**Work required**
Within the entries below, the lines from the one with "(** * Covering" through the one with "[None] means that" are to be set down exactly, both ends kept.
[Raw data — start]
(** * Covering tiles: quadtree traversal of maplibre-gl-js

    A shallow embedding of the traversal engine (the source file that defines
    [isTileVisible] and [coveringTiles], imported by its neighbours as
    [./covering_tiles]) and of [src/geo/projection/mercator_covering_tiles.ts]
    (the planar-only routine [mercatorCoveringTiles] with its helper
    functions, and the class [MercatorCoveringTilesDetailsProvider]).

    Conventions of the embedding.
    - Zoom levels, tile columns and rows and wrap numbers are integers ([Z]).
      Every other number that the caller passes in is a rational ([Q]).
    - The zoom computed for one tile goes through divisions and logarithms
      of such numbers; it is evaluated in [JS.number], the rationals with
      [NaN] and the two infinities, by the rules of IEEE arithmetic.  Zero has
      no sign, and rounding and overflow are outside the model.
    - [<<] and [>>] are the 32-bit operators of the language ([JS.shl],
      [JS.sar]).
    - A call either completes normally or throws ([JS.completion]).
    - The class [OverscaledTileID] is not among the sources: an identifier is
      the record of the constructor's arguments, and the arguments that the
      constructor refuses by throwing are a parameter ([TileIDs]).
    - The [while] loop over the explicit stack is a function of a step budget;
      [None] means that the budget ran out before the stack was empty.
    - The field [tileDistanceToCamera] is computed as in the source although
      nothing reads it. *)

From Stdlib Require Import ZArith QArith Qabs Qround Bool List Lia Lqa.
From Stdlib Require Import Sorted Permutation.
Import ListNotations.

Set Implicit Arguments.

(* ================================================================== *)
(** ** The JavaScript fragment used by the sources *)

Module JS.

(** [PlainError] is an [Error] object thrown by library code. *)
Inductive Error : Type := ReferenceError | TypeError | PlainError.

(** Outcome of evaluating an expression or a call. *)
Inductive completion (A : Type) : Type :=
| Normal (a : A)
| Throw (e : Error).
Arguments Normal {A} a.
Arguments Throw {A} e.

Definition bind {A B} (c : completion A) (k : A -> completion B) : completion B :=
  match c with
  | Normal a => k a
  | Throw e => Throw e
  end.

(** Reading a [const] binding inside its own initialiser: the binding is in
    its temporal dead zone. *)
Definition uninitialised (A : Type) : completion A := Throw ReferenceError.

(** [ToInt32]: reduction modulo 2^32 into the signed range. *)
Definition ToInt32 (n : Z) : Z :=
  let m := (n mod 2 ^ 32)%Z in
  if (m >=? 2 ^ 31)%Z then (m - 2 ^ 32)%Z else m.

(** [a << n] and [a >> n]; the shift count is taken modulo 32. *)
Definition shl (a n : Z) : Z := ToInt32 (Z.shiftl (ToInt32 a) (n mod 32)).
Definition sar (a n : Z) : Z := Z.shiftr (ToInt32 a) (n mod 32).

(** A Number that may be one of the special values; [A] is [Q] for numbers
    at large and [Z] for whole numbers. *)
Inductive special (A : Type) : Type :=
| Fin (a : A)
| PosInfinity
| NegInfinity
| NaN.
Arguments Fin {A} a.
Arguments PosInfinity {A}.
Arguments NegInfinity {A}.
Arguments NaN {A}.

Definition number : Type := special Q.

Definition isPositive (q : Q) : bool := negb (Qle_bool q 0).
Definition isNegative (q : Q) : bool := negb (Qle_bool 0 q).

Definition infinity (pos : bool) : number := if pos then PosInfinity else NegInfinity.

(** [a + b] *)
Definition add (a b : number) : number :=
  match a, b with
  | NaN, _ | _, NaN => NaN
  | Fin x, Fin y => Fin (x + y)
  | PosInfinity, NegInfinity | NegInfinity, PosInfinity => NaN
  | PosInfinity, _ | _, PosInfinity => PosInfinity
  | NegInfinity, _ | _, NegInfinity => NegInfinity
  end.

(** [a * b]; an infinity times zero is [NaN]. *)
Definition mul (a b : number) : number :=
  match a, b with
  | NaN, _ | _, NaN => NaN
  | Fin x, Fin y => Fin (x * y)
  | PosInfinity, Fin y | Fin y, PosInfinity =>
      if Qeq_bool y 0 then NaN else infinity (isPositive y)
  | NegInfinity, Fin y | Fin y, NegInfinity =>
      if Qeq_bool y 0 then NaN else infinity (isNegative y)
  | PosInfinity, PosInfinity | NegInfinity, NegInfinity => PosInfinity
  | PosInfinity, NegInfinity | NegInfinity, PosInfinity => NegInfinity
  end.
[Raw data — finish]
[Raw data — start]
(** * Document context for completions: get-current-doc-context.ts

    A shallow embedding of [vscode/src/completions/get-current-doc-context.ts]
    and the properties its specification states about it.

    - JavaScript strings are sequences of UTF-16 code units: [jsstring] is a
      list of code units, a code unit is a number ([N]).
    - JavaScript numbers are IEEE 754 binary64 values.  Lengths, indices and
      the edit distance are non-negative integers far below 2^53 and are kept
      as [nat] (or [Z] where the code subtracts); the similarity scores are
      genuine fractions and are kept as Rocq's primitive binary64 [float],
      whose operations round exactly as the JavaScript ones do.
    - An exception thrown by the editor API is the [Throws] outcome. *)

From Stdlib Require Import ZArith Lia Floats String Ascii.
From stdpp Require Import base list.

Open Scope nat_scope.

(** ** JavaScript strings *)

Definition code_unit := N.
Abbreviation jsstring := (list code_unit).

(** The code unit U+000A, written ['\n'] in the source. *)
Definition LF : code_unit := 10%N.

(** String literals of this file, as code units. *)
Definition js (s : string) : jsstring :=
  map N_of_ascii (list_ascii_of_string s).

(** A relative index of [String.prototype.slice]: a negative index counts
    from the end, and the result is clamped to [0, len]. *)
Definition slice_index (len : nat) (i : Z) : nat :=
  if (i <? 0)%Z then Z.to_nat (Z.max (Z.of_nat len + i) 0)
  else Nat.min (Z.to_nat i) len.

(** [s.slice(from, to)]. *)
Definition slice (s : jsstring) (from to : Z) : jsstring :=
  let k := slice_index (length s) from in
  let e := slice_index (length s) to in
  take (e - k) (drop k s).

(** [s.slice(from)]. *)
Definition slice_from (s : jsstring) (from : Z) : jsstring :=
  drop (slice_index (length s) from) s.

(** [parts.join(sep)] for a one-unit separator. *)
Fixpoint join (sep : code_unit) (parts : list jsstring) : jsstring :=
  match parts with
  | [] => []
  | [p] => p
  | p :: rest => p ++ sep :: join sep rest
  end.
[Raw data — finish]
[Raw data — start]
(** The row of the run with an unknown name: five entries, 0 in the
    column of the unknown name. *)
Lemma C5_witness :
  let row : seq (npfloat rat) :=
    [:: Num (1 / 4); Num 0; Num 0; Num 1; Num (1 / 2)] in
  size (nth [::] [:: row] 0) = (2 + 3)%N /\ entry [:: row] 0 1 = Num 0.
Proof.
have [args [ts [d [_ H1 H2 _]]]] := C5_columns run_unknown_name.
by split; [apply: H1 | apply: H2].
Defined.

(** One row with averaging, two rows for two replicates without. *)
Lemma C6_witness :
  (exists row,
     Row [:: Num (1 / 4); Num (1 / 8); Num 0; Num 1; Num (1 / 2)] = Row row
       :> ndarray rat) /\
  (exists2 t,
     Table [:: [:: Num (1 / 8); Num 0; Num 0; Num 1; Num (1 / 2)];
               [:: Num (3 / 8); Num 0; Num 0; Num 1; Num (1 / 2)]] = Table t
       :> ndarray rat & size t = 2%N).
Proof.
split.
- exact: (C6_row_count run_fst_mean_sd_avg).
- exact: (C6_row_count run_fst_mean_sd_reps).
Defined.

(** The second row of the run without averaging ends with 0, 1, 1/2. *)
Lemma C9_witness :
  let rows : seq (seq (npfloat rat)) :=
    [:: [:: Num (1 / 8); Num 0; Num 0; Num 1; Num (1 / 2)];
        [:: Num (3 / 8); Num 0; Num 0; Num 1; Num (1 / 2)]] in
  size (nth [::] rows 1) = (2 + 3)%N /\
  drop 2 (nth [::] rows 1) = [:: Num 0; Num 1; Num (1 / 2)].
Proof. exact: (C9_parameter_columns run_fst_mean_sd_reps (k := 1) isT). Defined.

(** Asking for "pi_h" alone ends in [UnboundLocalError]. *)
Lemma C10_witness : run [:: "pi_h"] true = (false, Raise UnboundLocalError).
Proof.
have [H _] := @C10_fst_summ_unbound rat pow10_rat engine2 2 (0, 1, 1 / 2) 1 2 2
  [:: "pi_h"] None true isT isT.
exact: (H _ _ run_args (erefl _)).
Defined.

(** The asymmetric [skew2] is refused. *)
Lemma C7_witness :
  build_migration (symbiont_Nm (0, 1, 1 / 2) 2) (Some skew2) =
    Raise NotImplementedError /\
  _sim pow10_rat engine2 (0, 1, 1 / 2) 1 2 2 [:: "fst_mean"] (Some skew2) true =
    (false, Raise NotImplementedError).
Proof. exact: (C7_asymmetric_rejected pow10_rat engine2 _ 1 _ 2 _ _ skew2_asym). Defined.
[Raw data — finish]
**Your response**
(** * Covering tiles: quadtree traversal of maplibre-gl-js

    A shallow embedding of the traversal engine (the source file that defines
    [isTileVisible] and [coveringTiles], imported by its neighbours as
    [./covering_tiles]) and of [src/geo/projection/mercator_covering_tiles.ts]
    (the planar-only routine [mercatorCoveringTiles] with its helper
    functions, and the class [MercatorCoveringTilesDetailsProvider]).

    Conventions of the embedding.
    - Zoom levels, tile columns and rows and wrap numbers are integers ([Z]).
      Every other number that the caller passes in is a rational ([Q]).
    - The zoom computed for one tile goes through divisions and logarithms
      of such numbers; it is evaluated in [JS.number], the rationals with
      [NaN] and the two infinities, by the rules of IEEE arithmetic.  Zero has
      no sign, and rounding and overflow are outside the model.
    - [<<] and [>>] are the 32-bit operators of the language ([JS.shl],
      [JS.sar]).
    - A call either completes normally or throws ([JS.completion]).
    - The class [OverscaledTileID] is not among the sources: an identifier is
      the record of the constructor's arguments, and the arguments that the
      constructor refuses by throwing are a parameter ([TileIDs]).
    - The [while] loop over the explicit stack is a function of a step budget;
      [None] means that the budget ran out before the stack was empty.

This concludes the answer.